Castiel puts down the secateurs he’s been using to prune the forsythia, and takes off his gardening gloves. He walks over to Dean, acutely aware of the fact that he’s wearing enough sunscreen to make his skin shine, the worn-thin, oversized blue t-shirt he found at a Goodwill that says Thyme to Garden, and a very large sunhat to protect the back of his neck.
Sunburn, he reminds himself, is more uncomfortable than the growing look of mixed amusement and judgement in Dean’s eyes. Even on a cloudy day, his skin will burn if he’s outside for a long time. Something he learned the hard way after becoming human.
“I thought you were researching a case,” Castiel says to Dean as he approaches.
“Done. Thought I’d come say hi.” Dean raises an eyebrow and a half-smile at him in greeting. “So, hi.”
Castiel stops a few feet from him and tips his hat a little further back on his head, so that Dean can clearly see his face.
“Hello,” he says. Dean takes in the hat, the t-shirt, the full gardening ensemble, with one sweeping gaze.
“Looking good,” Dean says.
Castiel looks down at himself, and then solemnly back to Dean.

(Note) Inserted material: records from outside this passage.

(** The index [s] has an entry after the block iff its statement was
    reached without a pending exception, its guard held and its formula
    returned. *)
Lemma run_indices_entry_iff (pre post : list index_spec) (s : index_spec)
    (l : locals) (w : world) :
  NoDup (map idx_name (pre ++ s :: post)) ->
  pending l = None ->
  entries (results l) !! idx_name s = None ->
  is_Some ((entries (results (fst (run_indices E A sel (pre ++ s :: post)
                                                 (l, w)))))
             !! idx_name s) <->
  guard sel (bands l) s = true /\
  Forall (fun s' => raises_at sel (bands l) s' = false) (pre ++ [s]).
Proof.
  intros Hnd Hp0 He0.
  destruct (NoDup_app_cons_names pre post s Hnd) as [Hpre Hpost].
  rewrite run_indices_app, run_indices_cons.
  pose proof (run_indices_bands pre l w) as Hb.
  pose proof (run_indices_pending_none pre l w) as Hpn.
  pose proof (run_indices_entries_other pre l w (idx_name s) Hpre) as Heq.
  destruct (run_indices E A sel pre (l, w)) as [l1 w1]. simpl in *.
  rewrite Forall_app, Forall_singleton.
  destruct (index_step_outcome s l1 w1) as [e Hp'|Hp' Hg'|e Hp' Hg' Hc'|arr' Hp' Hg' Hc'].
  - rewrite run_indices_entries_other by exact Hpost.
    rewrite Heq, He0. split; [intros [? ?]; discriminate|].
    intros (_ & Hf & _).
    assert (pending l1 = None) by (apply Hpn; auto). congruence.
  - rewrite run_indices_entries_other by exact Hpost.
    rewrite Heq, He0. rewrite Hb in Hg'.
    split; [intros [? ?]; discriminate|]. intros [Hg _]. congruence.
  - rewrite run_indices_entries_other by exact Hpost. simpl.
    rewrite Heq, He0. rewrite Hb in Hg', Hc'.
    split; [intros [? ?]; discriminate|]. intros (_ & _ & Hr).
    unfold raises_at in Hr. rewrite Hg', Hc' in Hr. discriminate.
  - destruct (save_index _ _ _ _ _ _) as [[ok p] w']; cbv beta iota.
    rewrite run_indices_entries_other by exact Hpost. simpl.
    rewrite lookup_insert_eq. rewrite Hb in Hg', Hc'.
    split; [intros _|intros _; eauto].
    split; [exact Hg'|]. split; [apply Hpn, Hp'|].
    unfold raises_at. rewrite Hg', Hc'. reflexivity.
Qed.

Lemma index_table_names_nodup : NoDup (map idx_name INDEX_TABLE).
Proof. apply (bool_decide_unpack _). vm_compute. exact I. Qed.

(** ** The load phase and the prologue *)

Lemma load_phase_run_loads lw : load_phase E lw = run_loads E band_files lw.
Proof. reflexivity. Qed.

Lemma scene_begin_fields (path : string) (w : world) :
  let l := fst (scene_begin E path w) in
  scene_path l = path /\ scene_name l = basename path /\ bands l = ∅ /\
  profile l = None /\ pending l = None /\
  entries (results l) = ∅ /\ scene (results l) = basename path /\
  rasters (snd (scene_begin E path w)) = rasters w.
Proof. repeat split. Qed.

(** The loads touch neither the results, nor the pending exception, nor
    the rasters. *)
Lemma load_step_frame (kf : string * string) (l : locals) (w : world) :
  let lw' := load_step E kf (l, w) in
  scene_path (fst lw') = scene_path l /\ scene_name (fst lw') = scene_name l /\
  start_time (fst lw') = start_time l /\
  results (fst lw') = results l /\ pending (fst lw') = pending l /\
  rasters (snd lw') = rasters w.
Proof.
  destruct kf as [k f]. unfold load_step, load_band.
  destruct (file_at E (path_join (scene_path l) f)); repeat split.
Qed.

Lemma run_loads_frame (kfs : list (string * string)) (l : locals) (w : world) :
  let lw' := run_loads E kfs (l, w) in
  scene_path (fst lw') = scene_path l /\ scene_name (fst lw') = scene_name l /\
  start_time (fst lw') = start_time l /\
  results (fst lw') = results l /\ pending (fst lw') = pending l /\
  rasters (snd lw') = rasters w.
Proof.
  revert l w. induction kfs as [|kf kfs IH]; intros l w; [repeat split|].
  change (run_loads E (kf :: kfs) (l, w))
    with (run_loads E kfs (load_step E kf (l, w))).
  pose proof (load_step_frame kf l w) as H1.
  destruct (load_step E kf (l, w)) as [l1 w1].
  pose proof (IH l1 w1) as H2. cbn [fst snd] in *.
  intuition congruence.
Qed.

(** What one load does to the band set and to the profile variable. *)
Lemma load_step_effect (k f : string) (l : locals) (w : world) :
  let l' := fst (load_step E (k, f) (l, w)) in
  match file_at E (path_join (scene_path l) f) with
  | Missing => bands l' = bands l /\ profile l' = profile l
  | Unreadable =>
      bands l' = <[k := None]> (bands l) /\ profile l' = None
  | Readable data p =>
      bands l' = <[k := Some data]> (bands l) /\ profile l' = Some p
  end.
Proof.
  unfold load_step, load_band.
  destruct (file_at E (path_join (scene_path l) f)); split; reflexivity.
Qed.

(** ** save_index *)

Lemma profile_update_idem (p : raster_profile) :
  profile_update (profile_update p) = profile_update p.
Proof. reflexivity. Qed.

(** [save_index] returns [False] exactly when the body of its [try]
    raises. *)
Lemma save_index_false_iff (arr : grid) (name : string)
    (prof : option raster_profile) (dir : string) (w : world) :
  fst (fst (save_index E arr name prof dir w)) = false <->
  exists e, fst (fst (persist E arr name prof dir w)) = Raise e.
Proof.
  unfold save_index.
  destruct (persist E arr name prof dir w) as [[[u|e] p'] w']; simpl.
  - split; [discriminate|intros [e He]; discriminate].
  - split; [eauto|reflexivity].
Qed.

(** A save that returns [True] has written the grid with the updated
    profile at the raster path of the index. *)
Lemma save_index_true (arr : grid) (name : string)
    (prof : option raster_profile) (dir : string) (w : world) :
  fst (fst (save_index E arr name prof dir w)) = true ->
  exists p, prof = Some p /\
    rasters (snd (save_index E arr name prof dir w)) =
    <[path_join dir (name ++ ".tif") := (arr, profile_update p)]> (rasters w).
Proof.
  unfold save_index, persist.
  destruct (makedirs_ok E dir); cbn; [|discriminate].
  destruct prof as [p|]; cbn; [|discriminate].
  destruct (write_ok E _ _ _); cbn; [|discriminate].
  intros _. exists p. split; reflexivity.
Qed.

(** A save touches no raster but its own. *)
Lemma save_index_rasters_other (arr : grid) (name : string)
    (prof : option raster_profile) (dir : string) (w : world) (path : string) :
  path <> path_join dir (name ++ ".tif") ->
  rasters (snd (save_index E arr name prof dir w)) !! path = rasters w !! path.
Proof.
  intros Hne. unfold save_index, persist.
  destruct (makedirs_ok E dir); cbn; [|reflexivity].
  destruct prof as [p|]; cbn; [|reflexivity].
  destruct (write_ok E _ _ _); cbn; [|reflexivity].
  apply lookup_insert_ne. congruence.
Qed.

Lemma save_index_profile_from (arr : grid) (name : string)
    (p0 prof : option raster_profile) (dir : string) (w : world) :
  profile_from p0 prof ->
  profile_from p0 (snd (fst (save_index E arr name prof dir w))).
Proof.
  intros Hp. unfold save_index, persist.
  destruct (makedirs_ok E dir); cbn; [|exact Hp].
  destruct prof as [p|]; cbn; [|exact Hp].
  assert (Hu : profile_from p0 (Some (profile_update p))).
  { destruct Hp as [<-|Hp]; [right; reflexivity|].
    destruct p0 as [q|]; simpl in Hp; [|discriminate].
    injection Hp as ->. right. reflexivity. }
  destruct (write_ok E _ _ _); cbn; exact Hu.
Qed.

(** ** Rasters and the profile through the [try] block *)

Lemma index_step_rasters_other (s : index_spec) l w (path : string) :
  path <> out_path A l (idx_name s) ->
  rasters (snd (index_step E A sel s (l, w))) !! path = rasters w !! path.
Proof.
  intros Hne.
  destruct (index_step_outcome s l w) as [e Hp|Hp Hg|e Hp Hg Hc|arr Hp Hg Hc];
    try reflexivity.
  pose proof (save_index_rasters_other arr (idx_name s) (profile l)
                (output_dir A l) w path Hne) as H.
  destruct (save_index _ _ _ _ _ _) as [[ok p] w']. exact H.
Qed.
Lemma appendReceived_length useQueueID msgIDs i txReqs batch batch' :
  appendReceived useQueueID msgIDs i txReqs batch = Some batch' →
  length batch' = (length batch + length txReqs)%nat.
Proof.
  revert i batch. induction txReqs as [|r rs IH]; intros i batch; simpl.
  - intros [= <-]. lia.
  - destruct useQueueID.
    + destruct (msgIDs !! i); [|done]. intros H%IH. rewrite length_app in H. simpl in H. lia.
    + intros H%IH. rewrite length_app in H. simpl in H. lia.
Qed.

Lemma appendReceived_in_range useQueueID msgIDs i txReqs batch :
  (i + length txReqs ≤ length msgIDs)%nat →
  is_Some (appendReceived useQueueID msgIDs i txReqs batch).
Proof.
  revert i batch. induction txReqs as [|r rs IH]; intros i batch; simpl; [eauto|].
  intros Hlen. destruct useQueueID.
  - destruct (lookup_lt_is_Some_2 msgIDs i ltac:(lia)) as [id ->]. apply IH. lia.
  - apply IH. lia.
Qed.

(** A batch within the size stays within it, round after round, and no
    round panics. *)
Lemma retrieveLoop_bounded c rounds batch :
  (Z.of_nat (length batch) ≤ TxBatchSize c) →
  match retrieveLoop ReceiveMany c rounds batch with
  | Return batch' how =>
      Z.of_nat (length batch') ≤ TxBatchSize c ∧
      match how with
      | ExitCancelled => batch' = []
      | ExitTimer => True
      | ExitFull waited =>
          Z.of_nat (length batch') = TxBatchSize c ∧ waited = WaitFullBatchTimeout c
      end
  | Panic => False
  | Receiving batch' => Z.of_nat (length batch') ≤ TxBatchSize c
  end.
Proof.
  revert batch. induction rounds as [|r rounds IH]; intros batch Hlen; simpl; [done|].
  destruct r as [| |q].
  - simpl. split; [lia|done].
  - done.
  - destruct (Z.eqb_spec (TxBatchSize c - Z.of_nat (length batch)) 0) as [Hfull|Hroom].
    + split; [done|]. split; [lia|done].
    + destruct (ReceiveMany_bounded (I32.of_int (TxBatchSize c - Z.of_nat (length batch))) q)
        as [Hmost Hids].
      destruct (ReceiveMany _ q) as [[[msgIDs txReqs] [err|]] q']; simpl in *; [by apply IH|].
      destruct (appendReceived_in_range (UseQueueMessageID c) msgIDs 0 txReqs batch
                  ltac:(lia)) as [batch' Happ].
      rewrite Happ. apply IH. apply appendReceived_length in Happ.
      pose proof (I32_of_int_le (TxBatchSize c - Z.of_nat (length batch)) ltac:(lia)). lia.
Qed.
(** * StockMarketFuzzyLogic: the three rule blocks of
      [fuzzy_logic/stock_market_fuzzy_logic.py] and the script [fuzzy_logic/main.py]

    The class stores six technical indicators, derives the normalised bid-ask
    spread and the double-crossover value in its constructor, and classifies
    them with three chained rule blocks.  Every branch is a crisp threshold
    comparison.

    Modelling choices.
    - The Python code is duck-typed over its numbers.  The operations it
      applies to them (subtraction, true division, [>], [<], [>=], numeric
      literals) form the class [Number], with one instance per kind of
      argument: [Binary64.float_Number] for Python [float] (IEEE-754
      doubles), [Q_Number] for [fractions.Fraction] (exact rationals), and
      [int_or_float_Number] for [int] arguments, alone or mixed with floats
      (the quotient of two ints is a double).
    - A numeric literal written with a fractional part is a Python [float]:
      its value is the double nearest to the decimal, also when it is
      compared with a [Fraction] or an [int].  So the threshold [0.015] of
      [block1] is the double 0x1.eb851eb851eb8p-7, slightly below 3/200.
    - True division raises [ZeroDivisionError] on a zero divisor, and
      [OverflowError] when an [int] operand or an [int] quotient is too large
      for a double: operations return a [result].
    - Methods receive [self] and could assign to its attributes: they are
      state-passing functions [method A], returning the value and the object
      they leave behind.
    - Category labels are Python strings compared with [==], so they are
      [string]s here; a method body that ends without [return] yields Python's
      [None], so [block3] returns an [option string]. *)

From Stdlib Require Import QArith Lqa String List Bool.
From Stdlib Require Import PrimFloat Uint63.
From Stdlib Require Import SpecFloat FloatOps FloatAxioms.
Import ListNotations.
Lemma index_present (s : string) (l : list string) :
  In s l -> index s l = Ok (position l s).
Proof.
  unfold position; induction l as [| y ys IH]; simpl; intros H; [contradiction |].
  destruct (String.eqb s y) eqn:E; [reflexivity |].
  destruct H as [-> | H]; [rewrite String.eqb_refl in E; discriminate E |].
  specialize (IH H); destruct (index s ys); [reflexivity | discriminate IH].
Qed.

Lemma position_spec (s : string) (l : list string) :
  In s l -> id_at l (position l s) = s /\ (position l s < length l)%nat.
Proof.
  intros H; destruct (index_Ok_inv _ _ _ (index_present s l H)) as [Hnth Hlt].
  split; [| exact Hlt].
  unfold id_at; apply nth_error_nth; exact Hnth.
Qed.

Lemma getitem_in_range {A : Type} (l : list A) (i : nat) (d : A) :
  (i < length l)%nat -> getitem l i = Ok (nth i l d).
Proof.
  intros H; unfold getitem.
  destruct (nth_error l i) eqn:E.
  - rewrite (nth_error_nth _ _ d E); reflexivity.
  - apply nth_error_None in E; lia.
Qed.

Lemma indices_of_eq (matrix : PathMatrix.t) (ids : list string) :
  PathMatrixCalculator.indices_of matrix ids
  = Ok (map (position (PathMatrix.stop_ids matrix))
            (filter (fun s => mem s (PathMatrix.stop_ids matrix)) ids)).
Proof.
  unfold PathMatrixCalculator.indices_of; apply mapM_all_Ok.
  intros s Hs; apply filter_In in Hs as [_ Hs].
  apply index_present, mem_In; exact Hs.
Qed.
Lemma startsWith_prefix (p s : list ascii) :
  startsWith p s = true -> s = p ++ drop (length p) s.
Proof.
  revert s. induction p as [|c p IH]; intros s; [done|].
  destruct s as [|d s]; [done|]. cbn. case_decide; [|done].
  intros Hs. subst d. f_equal. by apply IH.
Qed.

(** [indexOf] finds a match where it says. *)
Lemma indexOf_Some (s p : list ascii) (i : nat) :
  indexOf s p = Some i -> s = take i s ++ p ++ drop (i + length p) s.
Proof.
  revert i. induction s as [|c s IH]; intros i; cbn [indexOf].
  - destruct (startsWith p []) eqn:Hp; [|done]. intros [= <-].
    by apply startsWith_prefix in Hp.
  - destruct (startsWith p (c :: s)) eqn:Hp.
    + intros [= <-]. by apply startsWith_prefix in Hp.
    + destruct (indexOf s p) as [j|]; [|done]. intros [= <-].
      cbn. f_equal. by apply IH.
Qed.

(** A text that contains the pattern has an index for it. *)
Lemma indexOf_occurs (a p b : list ascii) : is_Some (indexOf (a ++ p ++ b) p).
Proof.
  induction a as [|c a IH]; cbn [app].
  - destruct (p ++ b) as [|d s] eqn:Hs; cbn [indexOf]; rewrite <- Hs;
      by rewrite startsWith_app.
  - cbn [indexOf]. destruct (startsWith p (c :: a ++ p ++ b)); [done|].
    destruct IH as [j ->]. done.
Qed.

(** The marker is still there after the splice. *)
Lemma indexOf_splice (original marker code : list ascii) (idx : nat) :
  indexOf original marker = Some idx ->
  is_Some (indexOf (splice_at (idx + length marker) original code) marker).
Proof.
  intros Hidx. apply indexOf_Some in Hidx. unfold splice_at, slice_to, slice_from.
  rewrite Hidx at 1.
  rewrite take_app_ge by (rewrite length_take; lia).
  rewrite take_app_ge by (rewrite length_take; lia).
  rewrite <- !app_assoc. apply indexOf_occurs.
Qed.

Lemma has_patch_key_other (key : list ascii) (t : Table) (r : Row) :
  t <> applied_patches -> has_patch_key key (t, r) = None.
Proof. by destruct t, r. Qed.

Section Duplicates.

Variable sha256 : list ascii -> list ascii.

(** A request that passes validation on a free lock runs the guarded
    body. *)
Lemma apply_proposal_enters (env : Env) (req : Request) (w : World)
    (original marker : list ascii) (idx : nat) :
  accepted env req marker ->
  read_fails env = false ->
  ready w (or_empty (req_targetFile req)) original marker idx ->
  apply_proposal sha256 env req w
  = match apply_proposal_at sha256 env (or_empty (req_targetFile req))
            (or_empty (req_zone req)) (or_empty (req_proposedCode req))
            (or_empty (req_intent req)) (js "apply")
            (default (js "MLearning") (req_project req))
            (or_empty (req_targetFile req)) original marker idx
            (acquire (or_empty (req_targetFile req)) w) with
    | (Polling, w') => (Polling, w')
    | (o, w') => (o, release (or_empty (req_targetFile req)) w')
    end.
Proof.
  intros (Hauth & Hf1 & Hf2 & Hf3 & Hf4 & Hfile & Hzone & Hmode) Hread
    (Hfree & Hcontent & Hidx).
  unfold apply_proposal. cbv zeta.
  rewrite Hauth, Hf1, Hf2, Hf3, Hf4, Hfile, Hzone, Hmode.
  cbn [orb negb default from_option id].
  rewrite bool_decide_eq_false_2 by done.
  change (valid_mode (js "apply")) with true. cbn [negb].
  unfold mbind at 1, M_bind at 1, existsSync. cbv beta iota.
  rewrite Hcontent. rewrite bool_decide_eq_true_2 by done. cbn [negb].
  unfold withFileLock. rewrite Hfree.
  unfold apply_proposal_locked, mbind at 1, M_bind at 1, readText.
  rewrite Hread. cbn [files acquire set_fileLocks]. rewrite Hcontent.
  by rewrite Hzone, Hidx.
Qed.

“Thank you,” he says, with just enough irony in his tone to get Dean to smile. Or it would have been, usually, but today Dean’s expression is sinking back into hard lines. The greyish, muted light seems to lie heavy on him, putting a coldness in his eyes.
Castiel searches his face. Just as he’s about to say something more, Dean breaks their stare, glancing around at the plants nearest him as a light breeze ruffles at them.
“They’ve grown since last time you showed me,” Dean says. He’s holding himself strangely, his fists clenched. Castiel tilts his head to one side, and then looks around with Dean at the garden.
He feels the familiar spark of happiness as he surveys his handiwork. Once, the place had been a sad little patch of chalky, lump-filled earth. Now the flowers drip off their stems like dewdrops, and the soil smells rich, and the leaves tremble their creaky little paths to follow the sun each day. Even the blossomless peach rose has strong roots.
Castiel glances back to Dean, and feels the warmth in his chest sputter out. Dean’s eyeing the plantlife with an expression that doesn’t seem impressed.
“It’s been a while since last time,” Castiel says.
“Yeah. Well, you know.” Dean looks distracted, frowning down at a squat little succulent plant. There’s something bothering him, obviously, and Castiel isn’t sure whether Dean wants to be asked about it or have it be left alone.
“You’re always welcome,” Castiel tries quietly. Dean seems to catch himself, shifting his expression to something more neutral as he turns back to Castiel.
“Yeah,” he says, not as though he particularly believes it, and – in a way that almost manages to seem genuine – not as though he particularly cares.
“You can stay,” Castiel says. “If you want. There’s plenty to do. If you’re not busy.”
Dean puts his hands into his pockets and looks around the garden again, this time with his eyes a little less sharp.
“Nah,” he says. “Nah, I don’t wanna spoil the fun.”
Spoil the fun? Castiel gives Dean a look that he hopes is eloquent, and Dean rolls his eyes.
“I dunno, man,” he says. “Anyway, it’s not really me, is it.”
He looks tired, Castiel thinks.
“Didn’t think it was you, either,” Dean adds after a half-beat. He reaches up unselfconsciously, and then seems to realise what he’s doing at the last moment, and awkwardly flicks the brim of Castiel’s hat with the back of one finger before taking a step away. “Didn’t think you’d ever go in for… you know. Whatever this is.”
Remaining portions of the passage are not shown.